Work order: Filter these records by the string "Hnum", copying each line that holds it.

(Stored data)
^^^^^^^^^^^^^^^^

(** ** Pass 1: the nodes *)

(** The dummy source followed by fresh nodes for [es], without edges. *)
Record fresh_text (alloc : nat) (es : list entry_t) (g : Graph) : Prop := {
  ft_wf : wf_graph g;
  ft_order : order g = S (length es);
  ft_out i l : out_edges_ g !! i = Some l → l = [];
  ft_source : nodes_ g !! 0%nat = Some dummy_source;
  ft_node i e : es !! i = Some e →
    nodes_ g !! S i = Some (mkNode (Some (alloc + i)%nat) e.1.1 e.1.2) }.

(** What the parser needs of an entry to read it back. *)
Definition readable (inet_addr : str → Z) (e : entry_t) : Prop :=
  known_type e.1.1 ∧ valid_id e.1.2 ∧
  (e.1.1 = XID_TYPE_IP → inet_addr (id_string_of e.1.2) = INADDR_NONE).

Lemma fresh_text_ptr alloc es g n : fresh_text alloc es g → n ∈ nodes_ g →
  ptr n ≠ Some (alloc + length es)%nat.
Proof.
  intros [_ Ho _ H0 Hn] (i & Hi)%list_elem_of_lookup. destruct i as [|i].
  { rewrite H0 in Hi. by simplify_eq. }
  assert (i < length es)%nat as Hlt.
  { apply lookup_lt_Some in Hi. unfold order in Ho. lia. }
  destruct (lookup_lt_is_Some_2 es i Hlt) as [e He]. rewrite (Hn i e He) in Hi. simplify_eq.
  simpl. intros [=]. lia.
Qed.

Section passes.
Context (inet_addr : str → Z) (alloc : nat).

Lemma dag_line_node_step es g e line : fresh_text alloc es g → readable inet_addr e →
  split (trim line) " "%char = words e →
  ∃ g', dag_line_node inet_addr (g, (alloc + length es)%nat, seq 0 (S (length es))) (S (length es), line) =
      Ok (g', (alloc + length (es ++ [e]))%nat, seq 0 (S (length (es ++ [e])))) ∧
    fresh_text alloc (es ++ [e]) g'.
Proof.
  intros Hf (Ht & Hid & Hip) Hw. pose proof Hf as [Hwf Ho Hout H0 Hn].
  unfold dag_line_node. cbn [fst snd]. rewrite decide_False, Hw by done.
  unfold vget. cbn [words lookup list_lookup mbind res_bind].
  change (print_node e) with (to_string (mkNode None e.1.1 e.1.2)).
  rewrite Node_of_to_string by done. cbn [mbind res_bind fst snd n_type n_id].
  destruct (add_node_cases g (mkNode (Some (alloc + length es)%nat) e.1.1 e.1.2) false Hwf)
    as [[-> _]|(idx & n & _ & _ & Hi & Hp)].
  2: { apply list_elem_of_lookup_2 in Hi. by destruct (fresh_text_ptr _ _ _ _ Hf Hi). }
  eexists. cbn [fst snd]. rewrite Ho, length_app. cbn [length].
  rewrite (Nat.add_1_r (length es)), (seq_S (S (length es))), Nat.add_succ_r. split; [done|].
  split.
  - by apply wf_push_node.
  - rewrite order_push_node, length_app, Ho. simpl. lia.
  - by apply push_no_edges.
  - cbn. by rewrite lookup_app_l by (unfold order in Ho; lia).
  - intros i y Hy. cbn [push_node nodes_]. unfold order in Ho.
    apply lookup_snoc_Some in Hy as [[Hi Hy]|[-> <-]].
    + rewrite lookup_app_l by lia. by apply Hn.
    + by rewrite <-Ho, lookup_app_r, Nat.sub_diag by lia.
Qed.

^^^^^^^^^^^^^^^^

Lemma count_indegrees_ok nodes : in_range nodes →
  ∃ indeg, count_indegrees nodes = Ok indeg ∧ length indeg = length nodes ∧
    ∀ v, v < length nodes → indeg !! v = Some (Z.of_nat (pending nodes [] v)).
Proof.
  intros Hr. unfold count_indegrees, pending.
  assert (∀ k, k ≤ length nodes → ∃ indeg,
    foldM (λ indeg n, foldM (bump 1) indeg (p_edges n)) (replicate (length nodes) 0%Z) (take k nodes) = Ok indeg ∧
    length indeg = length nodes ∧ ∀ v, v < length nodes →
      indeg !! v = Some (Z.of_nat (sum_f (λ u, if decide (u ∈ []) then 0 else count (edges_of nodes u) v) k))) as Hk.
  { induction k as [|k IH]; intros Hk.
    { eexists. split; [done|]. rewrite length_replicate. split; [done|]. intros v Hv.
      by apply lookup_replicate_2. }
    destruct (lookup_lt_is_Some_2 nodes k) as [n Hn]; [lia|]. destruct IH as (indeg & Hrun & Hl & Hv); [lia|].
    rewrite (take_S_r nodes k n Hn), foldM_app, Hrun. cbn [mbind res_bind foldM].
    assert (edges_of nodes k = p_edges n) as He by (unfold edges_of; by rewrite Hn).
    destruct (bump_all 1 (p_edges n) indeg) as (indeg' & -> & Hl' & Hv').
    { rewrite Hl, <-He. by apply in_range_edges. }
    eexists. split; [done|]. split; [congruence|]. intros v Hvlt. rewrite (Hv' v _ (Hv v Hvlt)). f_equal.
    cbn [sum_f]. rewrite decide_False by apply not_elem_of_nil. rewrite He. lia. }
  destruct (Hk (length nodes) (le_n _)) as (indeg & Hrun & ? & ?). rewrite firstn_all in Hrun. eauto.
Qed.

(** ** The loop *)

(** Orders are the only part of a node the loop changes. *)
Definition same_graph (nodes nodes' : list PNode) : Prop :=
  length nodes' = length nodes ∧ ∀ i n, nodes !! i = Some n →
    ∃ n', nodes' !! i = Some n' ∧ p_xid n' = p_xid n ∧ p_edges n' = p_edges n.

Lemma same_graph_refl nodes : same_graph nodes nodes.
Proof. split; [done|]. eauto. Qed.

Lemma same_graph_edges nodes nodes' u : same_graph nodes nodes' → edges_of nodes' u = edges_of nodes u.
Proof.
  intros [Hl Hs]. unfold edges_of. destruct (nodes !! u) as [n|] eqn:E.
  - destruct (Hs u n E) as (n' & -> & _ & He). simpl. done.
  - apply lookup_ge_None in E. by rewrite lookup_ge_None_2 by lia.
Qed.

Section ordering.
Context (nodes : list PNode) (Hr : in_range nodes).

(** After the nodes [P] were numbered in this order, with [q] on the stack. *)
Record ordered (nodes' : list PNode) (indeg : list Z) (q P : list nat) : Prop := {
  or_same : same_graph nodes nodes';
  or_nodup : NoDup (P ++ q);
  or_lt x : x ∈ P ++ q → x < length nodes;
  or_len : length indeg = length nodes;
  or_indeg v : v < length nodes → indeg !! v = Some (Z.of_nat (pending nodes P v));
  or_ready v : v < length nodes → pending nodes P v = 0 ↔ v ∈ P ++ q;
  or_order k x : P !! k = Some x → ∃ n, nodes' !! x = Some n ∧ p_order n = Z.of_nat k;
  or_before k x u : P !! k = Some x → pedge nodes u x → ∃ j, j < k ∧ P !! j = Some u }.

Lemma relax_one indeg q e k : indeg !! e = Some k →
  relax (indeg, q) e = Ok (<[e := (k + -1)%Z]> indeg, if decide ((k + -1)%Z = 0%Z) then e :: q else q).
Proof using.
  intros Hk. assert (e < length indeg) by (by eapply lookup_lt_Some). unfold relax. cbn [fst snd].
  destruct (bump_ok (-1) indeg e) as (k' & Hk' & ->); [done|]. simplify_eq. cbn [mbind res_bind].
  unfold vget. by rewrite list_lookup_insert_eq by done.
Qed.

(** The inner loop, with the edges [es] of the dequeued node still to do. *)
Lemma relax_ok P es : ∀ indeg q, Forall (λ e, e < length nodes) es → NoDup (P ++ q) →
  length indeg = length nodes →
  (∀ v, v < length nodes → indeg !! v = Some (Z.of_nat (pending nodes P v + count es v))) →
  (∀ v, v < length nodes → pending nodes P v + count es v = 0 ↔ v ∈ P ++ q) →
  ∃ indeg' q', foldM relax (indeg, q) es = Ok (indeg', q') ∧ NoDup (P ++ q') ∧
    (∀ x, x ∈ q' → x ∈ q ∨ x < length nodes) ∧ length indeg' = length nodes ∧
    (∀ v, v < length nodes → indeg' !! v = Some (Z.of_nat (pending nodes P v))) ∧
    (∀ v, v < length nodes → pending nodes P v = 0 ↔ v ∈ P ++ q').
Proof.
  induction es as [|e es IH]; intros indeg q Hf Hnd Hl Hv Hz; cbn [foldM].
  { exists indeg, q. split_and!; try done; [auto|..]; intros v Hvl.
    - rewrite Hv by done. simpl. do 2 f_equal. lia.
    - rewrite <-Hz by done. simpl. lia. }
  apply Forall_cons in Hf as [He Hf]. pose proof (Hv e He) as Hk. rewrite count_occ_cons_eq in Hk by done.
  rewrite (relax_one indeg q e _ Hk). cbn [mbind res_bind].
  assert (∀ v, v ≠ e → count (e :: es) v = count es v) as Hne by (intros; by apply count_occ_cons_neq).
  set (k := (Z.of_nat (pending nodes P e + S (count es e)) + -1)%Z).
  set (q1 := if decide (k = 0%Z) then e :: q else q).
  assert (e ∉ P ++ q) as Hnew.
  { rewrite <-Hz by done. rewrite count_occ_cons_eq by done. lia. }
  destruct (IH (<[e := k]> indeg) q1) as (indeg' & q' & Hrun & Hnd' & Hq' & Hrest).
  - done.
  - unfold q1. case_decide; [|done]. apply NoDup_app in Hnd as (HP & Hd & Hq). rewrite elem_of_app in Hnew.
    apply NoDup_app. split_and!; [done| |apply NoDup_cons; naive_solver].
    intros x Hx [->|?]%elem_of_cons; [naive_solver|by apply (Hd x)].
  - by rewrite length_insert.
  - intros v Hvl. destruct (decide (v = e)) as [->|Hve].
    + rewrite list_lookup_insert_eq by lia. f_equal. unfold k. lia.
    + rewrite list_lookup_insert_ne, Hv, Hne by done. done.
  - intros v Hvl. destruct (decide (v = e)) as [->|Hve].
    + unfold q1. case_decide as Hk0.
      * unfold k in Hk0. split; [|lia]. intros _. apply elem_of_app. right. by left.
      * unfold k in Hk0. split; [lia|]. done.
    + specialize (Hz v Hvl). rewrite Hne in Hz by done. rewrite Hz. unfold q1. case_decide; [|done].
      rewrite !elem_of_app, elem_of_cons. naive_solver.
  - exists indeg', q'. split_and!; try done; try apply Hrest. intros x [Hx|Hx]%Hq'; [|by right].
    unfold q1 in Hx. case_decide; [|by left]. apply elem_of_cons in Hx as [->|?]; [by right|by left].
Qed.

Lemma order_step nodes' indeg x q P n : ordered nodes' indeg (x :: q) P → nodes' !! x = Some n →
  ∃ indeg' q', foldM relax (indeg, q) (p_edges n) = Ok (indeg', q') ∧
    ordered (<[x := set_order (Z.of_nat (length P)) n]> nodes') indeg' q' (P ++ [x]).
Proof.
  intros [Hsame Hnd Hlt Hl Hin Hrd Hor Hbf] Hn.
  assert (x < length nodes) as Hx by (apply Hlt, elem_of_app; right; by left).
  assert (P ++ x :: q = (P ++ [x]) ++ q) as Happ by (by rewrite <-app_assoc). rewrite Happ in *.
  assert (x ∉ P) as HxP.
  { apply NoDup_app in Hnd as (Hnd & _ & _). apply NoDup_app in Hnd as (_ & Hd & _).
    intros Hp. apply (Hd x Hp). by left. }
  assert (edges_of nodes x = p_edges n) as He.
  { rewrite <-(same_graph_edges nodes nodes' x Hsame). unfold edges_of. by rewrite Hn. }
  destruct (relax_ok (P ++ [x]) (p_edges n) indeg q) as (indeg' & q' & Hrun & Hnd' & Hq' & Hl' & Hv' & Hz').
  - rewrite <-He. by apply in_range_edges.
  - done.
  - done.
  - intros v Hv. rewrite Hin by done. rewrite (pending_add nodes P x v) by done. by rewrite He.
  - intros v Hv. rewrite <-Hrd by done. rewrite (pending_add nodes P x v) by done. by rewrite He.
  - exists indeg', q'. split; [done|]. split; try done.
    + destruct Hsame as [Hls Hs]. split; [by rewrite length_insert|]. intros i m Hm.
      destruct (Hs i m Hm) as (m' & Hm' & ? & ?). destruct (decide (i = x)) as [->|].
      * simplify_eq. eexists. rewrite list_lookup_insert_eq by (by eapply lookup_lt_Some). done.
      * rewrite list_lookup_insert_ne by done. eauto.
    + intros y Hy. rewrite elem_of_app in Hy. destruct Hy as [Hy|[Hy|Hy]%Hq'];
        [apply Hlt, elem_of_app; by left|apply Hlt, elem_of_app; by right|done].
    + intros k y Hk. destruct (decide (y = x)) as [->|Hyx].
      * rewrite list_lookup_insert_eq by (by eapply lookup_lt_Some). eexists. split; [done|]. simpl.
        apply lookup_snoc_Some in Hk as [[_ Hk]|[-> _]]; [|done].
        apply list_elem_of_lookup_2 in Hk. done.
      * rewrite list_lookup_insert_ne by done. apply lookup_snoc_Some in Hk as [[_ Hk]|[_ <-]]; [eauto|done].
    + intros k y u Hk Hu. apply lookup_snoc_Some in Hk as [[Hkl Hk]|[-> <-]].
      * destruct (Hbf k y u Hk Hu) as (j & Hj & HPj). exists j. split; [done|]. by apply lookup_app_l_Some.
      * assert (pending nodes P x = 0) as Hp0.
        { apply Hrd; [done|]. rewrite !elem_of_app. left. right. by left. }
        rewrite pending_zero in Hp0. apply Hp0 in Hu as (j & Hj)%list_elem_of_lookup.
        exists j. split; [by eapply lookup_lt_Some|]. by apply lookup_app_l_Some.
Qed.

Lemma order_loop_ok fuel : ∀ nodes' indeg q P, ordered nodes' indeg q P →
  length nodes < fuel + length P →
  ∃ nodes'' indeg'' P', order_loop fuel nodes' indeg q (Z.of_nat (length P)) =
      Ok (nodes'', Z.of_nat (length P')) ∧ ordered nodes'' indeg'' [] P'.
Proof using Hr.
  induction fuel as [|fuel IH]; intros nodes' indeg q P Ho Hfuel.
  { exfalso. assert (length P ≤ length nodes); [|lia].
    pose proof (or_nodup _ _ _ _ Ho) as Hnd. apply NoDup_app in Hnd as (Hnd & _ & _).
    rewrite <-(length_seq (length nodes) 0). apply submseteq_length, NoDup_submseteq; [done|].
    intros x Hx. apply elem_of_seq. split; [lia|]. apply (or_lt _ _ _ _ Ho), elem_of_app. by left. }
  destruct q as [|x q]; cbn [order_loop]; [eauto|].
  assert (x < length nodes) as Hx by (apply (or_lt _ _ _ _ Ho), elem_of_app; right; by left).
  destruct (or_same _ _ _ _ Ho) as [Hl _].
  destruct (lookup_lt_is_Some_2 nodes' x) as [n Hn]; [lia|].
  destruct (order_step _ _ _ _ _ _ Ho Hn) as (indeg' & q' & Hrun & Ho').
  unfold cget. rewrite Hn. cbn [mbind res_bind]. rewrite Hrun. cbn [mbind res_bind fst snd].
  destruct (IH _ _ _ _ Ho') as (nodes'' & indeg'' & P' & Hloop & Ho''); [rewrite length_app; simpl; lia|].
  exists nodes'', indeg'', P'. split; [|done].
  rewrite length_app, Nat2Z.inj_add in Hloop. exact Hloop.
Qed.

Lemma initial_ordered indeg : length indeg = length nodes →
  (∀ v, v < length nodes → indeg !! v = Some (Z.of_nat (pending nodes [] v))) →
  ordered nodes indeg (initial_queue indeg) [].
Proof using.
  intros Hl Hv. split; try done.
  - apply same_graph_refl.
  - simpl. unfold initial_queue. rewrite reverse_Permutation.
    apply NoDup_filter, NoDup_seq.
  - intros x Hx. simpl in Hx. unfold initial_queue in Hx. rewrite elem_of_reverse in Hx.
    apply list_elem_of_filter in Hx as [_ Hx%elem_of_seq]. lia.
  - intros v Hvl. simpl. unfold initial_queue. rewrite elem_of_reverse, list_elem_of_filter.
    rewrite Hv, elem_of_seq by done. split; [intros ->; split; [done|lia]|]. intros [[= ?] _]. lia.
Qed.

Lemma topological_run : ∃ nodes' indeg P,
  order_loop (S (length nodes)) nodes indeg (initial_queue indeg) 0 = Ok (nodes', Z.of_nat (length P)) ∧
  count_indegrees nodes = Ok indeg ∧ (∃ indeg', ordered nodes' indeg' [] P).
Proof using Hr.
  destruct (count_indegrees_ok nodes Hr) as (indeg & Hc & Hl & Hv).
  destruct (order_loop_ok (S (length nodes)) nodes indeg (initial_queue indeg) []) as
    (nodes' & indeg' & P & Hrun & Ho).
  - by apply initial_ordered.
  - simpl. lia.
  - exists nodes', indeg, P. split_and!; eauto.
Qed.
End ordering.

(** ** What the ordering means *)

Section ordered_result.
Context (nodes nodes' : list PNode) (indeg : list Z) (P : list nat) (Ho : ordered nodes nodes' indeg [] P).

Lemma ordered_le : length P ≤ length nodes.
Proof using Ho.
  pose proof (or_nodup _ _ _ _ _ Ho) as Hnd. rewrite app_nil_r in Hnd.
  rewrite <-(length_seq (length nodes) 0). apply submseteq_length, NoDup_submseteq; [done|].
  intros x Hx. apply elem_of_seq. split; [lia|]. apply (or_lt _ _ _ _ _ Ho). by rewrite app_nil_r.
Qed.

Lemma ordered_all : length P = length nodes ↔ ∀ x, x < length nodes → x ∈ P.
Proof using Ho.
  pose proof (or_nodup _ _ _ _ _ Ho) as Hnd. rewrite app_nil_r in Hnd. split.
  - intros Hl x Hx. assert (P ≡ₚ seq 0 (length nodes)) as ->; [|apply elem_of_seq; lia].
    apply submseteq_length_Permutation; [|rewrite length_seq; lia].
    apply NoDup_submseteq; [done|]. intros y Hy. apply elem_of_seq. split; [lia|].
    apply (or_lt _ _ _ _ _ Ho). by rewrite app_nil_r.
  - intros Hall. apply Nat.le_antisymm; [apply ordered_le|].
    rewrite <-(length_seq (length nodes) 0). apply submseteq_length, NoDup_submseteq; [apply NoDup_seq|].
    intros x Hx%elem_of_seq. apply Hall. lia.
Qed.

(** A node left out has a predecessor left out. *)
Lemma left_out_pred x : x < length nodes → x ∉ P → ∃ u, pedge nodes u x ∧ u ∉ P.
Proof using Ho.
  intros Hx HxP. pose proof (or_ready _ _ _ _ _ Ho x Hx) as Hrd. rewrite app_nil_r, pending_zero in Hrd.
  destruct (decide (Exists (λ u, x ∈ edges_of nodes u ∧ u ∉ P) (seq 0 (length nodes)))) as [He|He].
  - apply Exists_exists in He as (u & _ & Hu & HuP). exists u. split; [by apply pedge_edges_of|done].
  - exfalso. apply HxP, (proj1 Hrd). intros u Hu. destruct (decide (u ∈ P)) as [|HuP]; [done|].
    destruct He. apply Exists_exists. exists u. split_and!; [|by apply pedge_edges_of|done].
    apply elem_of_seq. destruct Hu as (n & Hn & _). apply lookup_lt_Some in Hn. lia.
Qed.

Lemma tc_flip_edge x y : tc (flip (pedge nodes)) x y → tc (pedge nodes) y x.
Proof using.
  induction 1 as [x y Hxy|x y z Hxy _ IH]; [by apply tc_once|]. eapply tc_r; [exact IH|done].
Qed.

^^^^^^^^^^^^^^^^

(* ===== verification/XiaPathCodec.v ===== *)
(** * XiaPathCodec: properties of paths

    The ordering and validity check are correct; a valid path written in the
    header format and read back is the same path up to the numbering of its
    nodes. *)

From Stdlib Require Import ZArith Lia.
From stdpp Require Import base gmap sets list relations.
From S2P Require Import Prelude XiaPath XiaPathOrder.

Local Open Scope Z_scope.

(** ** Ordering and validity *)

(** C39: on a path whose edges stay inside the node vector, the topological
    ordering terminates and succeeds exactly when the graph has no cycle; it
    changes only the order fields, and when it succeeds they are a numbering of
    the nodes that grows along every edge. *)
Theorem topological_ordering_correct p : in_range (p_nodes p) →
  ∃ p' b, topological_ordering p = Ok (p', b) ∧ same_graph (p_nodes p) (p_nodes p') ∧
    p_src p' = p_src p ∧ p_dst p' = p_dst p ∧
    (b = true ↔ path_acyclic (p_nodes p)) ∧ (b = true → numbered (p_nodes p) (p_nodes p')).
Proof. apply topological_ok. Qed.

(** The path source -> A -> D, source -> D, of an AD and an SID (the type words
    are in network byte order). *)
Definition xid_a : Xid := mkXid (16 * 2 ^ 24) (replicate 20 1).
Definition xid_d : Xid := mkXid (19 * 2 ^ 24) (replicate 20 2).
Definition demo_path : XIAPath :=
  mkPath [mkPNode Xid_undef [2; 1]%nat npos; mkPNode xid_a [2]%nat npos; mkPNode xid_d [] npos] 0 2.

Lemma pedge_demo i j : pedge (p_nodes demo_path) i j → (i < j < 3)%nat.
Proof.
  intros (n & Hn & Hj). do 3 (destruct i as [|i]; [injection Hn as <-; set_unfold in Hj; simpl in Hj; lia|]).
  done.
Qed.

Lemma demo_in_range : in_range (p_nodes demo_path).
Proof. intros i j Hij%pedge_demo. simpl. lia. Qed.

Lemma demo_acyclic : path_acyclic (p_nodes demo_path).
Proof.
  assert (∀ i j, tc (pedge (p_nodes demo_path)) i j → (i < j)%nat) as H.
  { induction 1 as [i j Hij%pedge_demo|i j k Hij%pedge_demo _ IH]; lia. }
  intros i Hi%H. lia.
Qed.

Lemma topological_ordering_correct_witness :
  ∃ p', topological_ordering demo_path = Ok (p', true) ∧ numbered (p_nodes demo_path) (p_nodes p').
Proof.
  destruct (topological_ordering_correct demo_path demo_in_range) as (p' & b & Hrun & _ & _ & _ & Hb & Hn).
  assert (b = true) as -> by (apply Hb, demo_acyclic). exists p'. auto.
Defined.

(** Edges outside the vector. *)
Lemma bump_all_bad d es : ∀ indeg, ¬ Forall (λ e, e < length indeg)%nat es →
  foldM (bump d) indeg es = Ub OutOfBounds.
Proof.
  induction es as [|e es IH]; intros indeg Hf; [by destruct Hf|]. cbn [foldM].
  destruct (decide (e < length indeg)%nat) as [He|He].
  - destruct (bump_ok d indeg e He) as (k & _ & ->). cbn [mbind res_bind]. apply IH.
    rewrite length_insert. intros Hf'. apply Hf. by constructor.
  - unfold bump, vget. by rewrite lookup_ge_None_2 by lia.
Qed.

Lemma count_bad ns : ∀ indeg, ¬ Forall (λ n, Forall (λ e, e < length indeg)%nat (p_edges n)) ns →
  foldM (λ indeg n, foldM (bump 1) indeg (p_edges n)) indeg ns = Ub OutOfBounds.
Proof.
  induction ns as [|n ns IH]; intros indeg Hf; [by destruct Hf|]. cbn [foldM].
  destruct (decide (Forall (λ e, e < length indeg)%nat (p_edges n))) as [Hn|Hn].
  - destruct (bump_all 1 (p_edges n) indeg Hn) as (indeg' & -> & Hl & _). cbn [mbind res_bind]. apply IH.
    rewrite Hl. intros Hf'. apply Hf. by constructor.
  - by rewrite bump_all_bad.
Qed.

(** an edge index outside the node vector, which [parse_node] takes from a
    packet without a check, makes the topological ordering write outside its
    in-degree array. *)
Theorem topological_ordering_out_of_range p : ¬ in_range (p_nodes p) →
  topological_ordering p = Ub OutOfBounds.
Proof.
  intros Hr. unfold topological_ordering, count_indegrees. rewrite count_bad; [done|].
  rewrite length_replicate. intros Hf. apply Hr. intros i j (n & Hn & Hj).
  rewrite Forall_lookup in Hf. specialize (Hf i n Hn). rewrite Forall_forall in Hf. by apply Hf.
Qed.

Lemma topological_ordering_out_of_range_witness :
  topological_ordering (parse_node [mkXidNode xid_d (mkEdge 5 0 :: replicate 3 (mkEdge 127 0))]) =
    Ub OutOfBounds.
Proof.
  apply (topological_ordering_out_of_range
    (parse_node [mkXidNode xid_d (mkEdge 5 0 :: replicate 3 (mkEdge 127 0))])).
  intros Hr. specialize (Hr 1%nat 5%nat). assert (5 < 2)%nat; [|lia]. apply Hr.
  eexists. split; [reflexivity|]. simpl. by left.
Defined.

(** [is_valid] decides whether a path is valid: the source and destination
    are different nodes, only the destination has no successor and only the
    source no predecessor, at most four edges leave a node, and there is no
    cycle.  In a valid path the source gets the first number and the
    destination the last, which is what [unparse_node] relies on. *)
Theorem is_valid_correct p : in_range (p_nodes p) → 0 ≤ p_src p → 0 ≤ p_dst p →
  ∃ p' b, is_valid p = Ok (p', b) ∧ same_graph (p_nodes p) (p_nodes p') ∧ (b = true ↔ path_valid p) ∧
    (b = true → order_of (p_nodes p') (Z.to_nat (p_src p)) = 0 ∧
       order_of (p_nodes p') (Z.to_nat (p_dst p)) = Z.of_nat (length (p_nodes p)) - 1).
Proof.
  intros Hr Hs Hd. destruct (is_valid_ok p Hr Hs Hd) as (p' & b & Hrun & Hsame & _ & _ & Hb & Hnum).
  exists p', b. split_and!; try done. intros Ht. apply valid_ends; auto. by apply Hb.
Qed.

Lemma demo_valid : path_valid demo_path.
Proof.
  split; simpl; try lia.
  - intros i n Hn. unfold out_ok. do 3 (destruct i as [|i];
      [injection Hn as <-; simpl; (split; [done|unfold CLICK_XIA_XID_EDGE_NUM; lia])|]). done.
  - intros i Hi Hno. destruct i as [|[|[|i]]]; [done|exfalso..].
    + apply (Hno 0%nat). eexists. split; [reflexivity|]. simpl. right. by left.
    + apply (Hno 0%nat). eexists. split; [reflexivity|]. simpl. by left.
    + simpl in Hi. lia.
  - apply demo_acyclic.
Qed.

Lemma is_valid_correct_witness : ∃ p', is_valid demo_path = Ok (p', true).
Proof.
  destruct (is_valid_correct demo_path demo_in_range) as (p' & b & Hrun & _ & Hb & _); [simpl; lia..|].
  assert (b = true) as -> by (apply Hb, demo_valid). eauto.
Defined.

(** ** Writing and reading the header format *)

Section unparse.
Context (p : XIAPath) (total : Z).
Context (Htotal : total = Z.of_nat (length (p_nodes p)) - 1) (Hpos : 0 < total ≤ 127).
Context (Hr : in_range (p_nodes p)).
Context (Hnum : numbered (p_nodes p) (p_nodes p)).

^^^^^^^^^^^^^^^^

Written answer:
  intros Hr Hs Hd. destruct (is_valid_ok p Hr Hs Hd) as (p' & b & Hrun & Hsame & _ & _ & Hb & Hnum).
Context (Hnum : numbered (p_nodes p) (p_nodes p)).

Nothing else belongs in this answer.